The Georgia State Senate passed SB 458 Monday. If it passes the House and is signed by the governor, Georgia would be the third state to pass such legislation after Alabama and South Carolina.
"I think we have an excellent solution in place now for a very difficult situation," said Philip Wilheit Sr., a member of the University System of Georgia Board of Regents. "That is, (undocumented students) can attend 30 out of 35 of our universities and pay out-of-state tuition. I think it's a workable solution to the problem."
Under the current system, undocumented students must pay out-of-state tuition if accepted, and the system is "very careful" about monitoring the priority placed on citizens' ability to get into school.
During a 2011 committee hearing, Sen. Don Balfour, R-Snellville, who voted "yes" on the bill, told of cases where Georgia residents were not getting classes because illegal immigrants filled those spaces. He specifically mentioned a Gainesville State College student who was unable to get the classes he wanted.
Class registration is generally first come, first serve.
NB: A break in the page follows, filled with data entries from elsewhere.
Lemma fit_Ok_tree (self fitted : DecisionTree) (X : ndarray2) (y : list Z) :
  fit self X y = Some (Ok fitted) ->
  fitted_tree self X y = Some (Ok (tree fitted)) /\
  feature_types fitted = feature_types self.
Proof.
  unfold fitted_tree. intros Hfit. rewrite Hfit. simpl.
  split; [reflexivity |].
  unfold fit, fit_traced in Hfit.
  destruct (_fit_node (S (length y)) self X y _) as [[[nd | e] st1] |];
    simpl in Hfit; try discriminate.
  injection Hfit as <-. reflexivity.
Qed.

Lemma predict_same_tree (m1 m2 : DecisionTree) (X : ndarray2) :
  feature_types m1 = feature_types m2 -> tree m1 = tree m2 ->
  predict m1 X = predict m2 X.
Proof.
  intros Hty Htr. unfold predict. rewrite Htr. apply mapM_ext.
  intros x. apply predict_node_inert. exact Hty.
Qed.

(** C9: two models with the same feature types and the same
    [min_samples_split], whatever their [max_depth] and
    [min_samples_leaf], run [_fit_node] alike, so [fit] gives the same
    tree (or the same exception) for both, and the two fitted models
    predict the same labels on every input. *)
Theorem max_depth_min_samples_leaf_inert (self1 self2 : DecisionTree)
    (X : ndarray2) (y : list Z) :
  feature_types self1 = feature_types self2 ->
  min_samples_split self1 = min_samples_split self2 ->
  (forall fuel st, _fit_node fuel self1 X y st = _fit_node fuel self2 X y st) /\
  fitted_tree self1 X y = fitted_tree self2 X y /\
  (forall fitted1 fitted2 X',
      fit self1 X y = Some (Ok fitted1) -> fit self2 X y = Some (Ok fitted2) ->
      predict fitted1 X' = predict fitted2 X').
Proof.
  intros Hty Hsp.
  assert (Hnode : forall fuel st,
             _fit_node fuel self1 X y st = _fit_node fuel self2 X y st).
  { intros fuel st. apply fit_node_inert; assumption. }
  assert (Htree : fitted_tree self1 X y = fitted_tree self2 X y).
  { rewrite (fitted_tree_eq self1 X y {| depth_counter := 0; calls := [] |}).
    rewrite (fitted_tree_eq self2 X y {| depth_counter := 0; calls := [] |}).
    rewrite Hnode. reflexivity. }
  split; [exact Hnode |]. split; [exact Htree |].
  intros fitted1 fitted2 X' H1 H2.
  apply fit_Ok_tree in H1. destruct H1 as [T1 F1].
  apply fit_Ok_tree in H2. destruct H2 as [T2 F2].
  apply predict_same_tree; [congruence |].
  rewrite T1, T2 in Htree. congruence.
Qed.
(** X14.  [applyParam] raises exactly when the index in the parameter
    name is 0 or exceeds the number of bodies.  Otherwise it keeps the
    number of bodies, leaves every body but the addressed one as it
    was, and changes of the addressed body the named quantity only (the
    mass, or one component of the position or of the velocity), by adding
    the value. *)
Theorem applyParam_frame (bodies : list Body) (type : HeatmapExplorer.param)
    (val : float) :
  (HeatmapExplorer.applyParam bodies type val = None ↔
   ¬ (1 ≤ HeatmapExplorer.paramIndex type ≤ length bodies)) ∧
  (∀ bodies', HeatmapExplorer.applyParam bodies type val = Some bodies' →
     length bodies' = length bodies ∧
     (∀ k, S k ≠ HeatmapExplorer.paramIndex type →
           bodies' !! k = bodies !! k) ∧
     ∃ i b, HeatmapExplorer.paramIndex type = S i ∧ bodies !! i = Some b ∧
            bodies' !! i = Some (HeatmapExplorer.perturbBody type val b) ∧
            match type with
            | HeatmapExplorer.MassOf _ =>
                HeatmapExplorer.perturbBody type val b
                = mkBody (pos b) (vel b) (mass b + val) (radius b) (color b)
            | HeatmapExplorer.ComponentOf HeatmapExplorer.f_pos a _ =>
                HeatmapExplorer.perturbBody type val b
                = mkBody (HeatmapExplorer.addComponent a val (pos b)) (vel b)
                         (mass b) (radius b) (color b)
            | HeatmapExplorer.ComponentOf HeatmapExplorer.f_vel a _ =>
                HeatmapExplorer.perturbBody type val b
                = mkBody (pos b) (HeatmapExplorer.addComponent a val (vel b))
                         (mass b) (radius b) (color b)
            end).
Proof.
  rewrite applyParam_perturbBody. split.
  - destruct (HeatmapExplorer.paramIndex type) as [|i]; [split; [lia|done]|].
    destruct (bodies !! i) as [b|] eqn:Hb; simpl.
    + apply lookup_lt_Some in Hb. split; [done|lia].
    + apply lookup_ge_None in Hb. split; [lia|done].
  - intros bodies'.
    destruct (HeatmapExplorer.paramIndex type) as [|i] eqn:Hidx; [done|].
    destruct (bodies !! i) as [b|] eqn:Hb; [|done]. simpl. intros [= <-].
    pose proof (lookup_lt_Some _ _ _ Hb) as Hlt.
    split; [by rewrite length_insert|]. split.
    + intros k Hk. rewrite list_lookup_insert_ne; [done|lia].
    + exists i, b. split; [done|]. split; [done|].
      split; [by rewrite list_lookup_insert_eq|].
      by destruct type as [n|[] a n].
Qed.

(** X15.  Transposing the heatmap transposes its cells: when the two axes
    name different parameters, exchanging the axes together with the two
    centres and the two grid coordinates gives the same perturbed
    configuration and so the same score; the order of the two calls of
    [applyParam] does not matter. *)
Theorem simStability_transpose (res centerX centerY zoom baseRange : float)
    (xAxis yAxis : HeatmapExplorer.param) (baseConfig : option (list Body))
    (gridX gridY : float) :
  xAxis ≠ yAxis →
  HeatmapExplorer.simStability gridX gridY
    (HeatmapExplorer.mk res centerX centerY zoom baseRange xAxis yAxis baseConfig)
  = HeatmapExplorer.simStability gridY gridX
      (HeatmapExplorer.mk res centerY centerX zoom baseRange yAxis xAxis baseConfig).
Proof.
  intros Hne. unfold HeatmapExplorer.simStability. f_equal.
  unfold HeatmapExplorer.perturbed.
  cbn [HeatmapExplorer.res HeatmapExplorer.centerX HeatmapExplorer.centerY
       HeatmapExplorer.zoom HeatmapExplorer.baseRange HeatmapExplorer.xAxis
       HeatmapExplorer.yAxis HeatmapExplorer.baseConfig].
  destruct baseConfig as [base|]; [|done]. cbn [mbind option_bind].
  by apply applyParam_commute.
Qed.

Lemma simStability_transpose_witness :
  HeatmapExplorer.simStability 10 20
    (HeatmapExplorer.mk 200 0 1 1 8
       (HeatmapExplorer.ComponentOf HeatmapExplorer.f_vel HeatmapExplorer.ax_x 3)
       (HeatmapExplorer.MassOf 3) (Some INITIAL_CONFIG))
  = HeatmapExplorer.simStability 20 10
      (HeatmapExplorer.mk 200 1 0 1 8
         (HeatmapExplorer.MassOf 3)
         (HeatmapExplorer.ComponentOf HeatmapExplorer.f_vel HeatmapExplorer.ax_x 3)
         (Some INITIAL_CONFIG)).
Proof. apply simStability_transpose. discriminate. Defined.

(** ** The microsecond accumulator with signed increments *)

Section SignedAccumulator.
Import IntegerAccumulatorTest.

Lemma drain_signed h fuel : ∀ acc steps,
  (0 < h)%Z → Z.to_nat (acc / h) < fuel →
  while_loop fuel
    (λ this, (fixedStepUs this <=? accumulatorUs this)%Z)
    (λ this, Some (mk (fixedStepUs this)
                      (accumulatorUs this - fixedStepUs this)
                      (stepsTaken this + 1)))
    (mk h acc steps)
  = Some (mk h (acc - h * Z.max 0 (acc / h)) (steps + Z.max 0 (acc / h))).
Proof.
  induction fuel as [|f IH]; intros acc steps Hh Hfuel; [lia|].
  simpl. destruct (h <=? acc)%Z eqn:Hc.
  - apply Z.leb_le in Hc.
    assert (Hd : ((acc - h) / h = acc / h - 1)%Z).
    { replace (acc - h)%Z with (acc + (-1) * h)%Z by lia.
      rewrite Z.div_add by lia. lia. }
    assert (1 ≤ acc / h)%Z by (apply Z.div_le_lower_bound; lia).
    rewrite IH; [|done|rewrite Hd; lia]. rewrite Hd.
    rewrite (Z.max_r 0 (acc / h - 1)), (Z.max_r 0 (acc / h)) by lia.
    f_equal. f_equal; lia.
  - apply Z.leb_gt in Hc.
    assert (acc / h ≤ 0)%Z.
    { destruct (Z.le_gt_cases 0 acc) as [Hnn|Hneg].
      - rewrite Z.div_small by lia. lia.
      - pose proof (Z.div_lt_upper_bound acc h 0 Hh ltac:(lia)). lia. }
    rewrite Z.max_l by lia. f_equal. f_equal; lia.
Qed.
End SignedAccumulator.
Balfour did not immediately respond to requests for comments.
"With all due respect to Sen. Balfour, who is a friend of mine, I have not seen any evidence of that," Wilheit said. "We're very careful about that. That's why we have the 30 (schools available), because they're access institutions and we would not be blocking anyone - any Georgia citizen. That is our intent, and if there is conclusive evidence that a certain university is doing that, then I think I would like to know about it."
Although the bill is making headlines, the number of undocumented students currently in state colleges is minuscule. The University System enrolls more than 318,000 students, 360 of them "undocumented," about 0.11 percent.
The Technical College System of Georgia had more than 103,000 students; 0.19 percent of them are undocumented.
Mike Light, executive director of communications for the TCSG, said nonresident students are mostly international program students here on student visas.
"For the most part, we feel we have very few nonresident, undocumented aliens in our system," Light said.
The technical system requires those students to pay four times the tuition rate, if space is available. It is a "safeguard" to ensure illegal immigrants do not fill classes over state residents.
"It's not our intent, nor is it our desire to train anyone who is here illegally for a job that could be held by a Georgian," Light said. "So we feel like we have those safeguards in place."
At the high school level, students and guidance counselors are keeping a close eye on the bill.
"It's just so hard," said Kay Holleman, head of college counseling and guidance for Gainesville High School. "The kids, the majority of them, have not lived in Mexico at all, or they were 2 or 3 when they came over."
She said some parents may take their kids back to their native countries for college if the bill passes.
"That's something that some of them are considering," she said.
Her advice to any student worried about the pending legislation is to "hold tight, don't worry."
"Once (the House votes), then we'll know what we're up against," she said.
The bill passed the Senate 34 to 19. Some hope it dies in the House.
"I hope the bill doesn't pass," Wilheit said. "I know we have illegals. Some of them are here, it's not really their fault they're here, but they are. The best thing I feel like we can do is provide for them an education where they can be productive in our society."
The bill will not prevent undocumented students from attending private colleges.
"It is so sad because we have such bright kids and they are going to be doctors and lawyers and business people and teachers," Holleman said. "I just don't know what we'll do (if the bill passes)."
A similar bill in the House failed to make it to Crossover Day in time to be considered.
SB 458 had its first reading Wednesday in the House.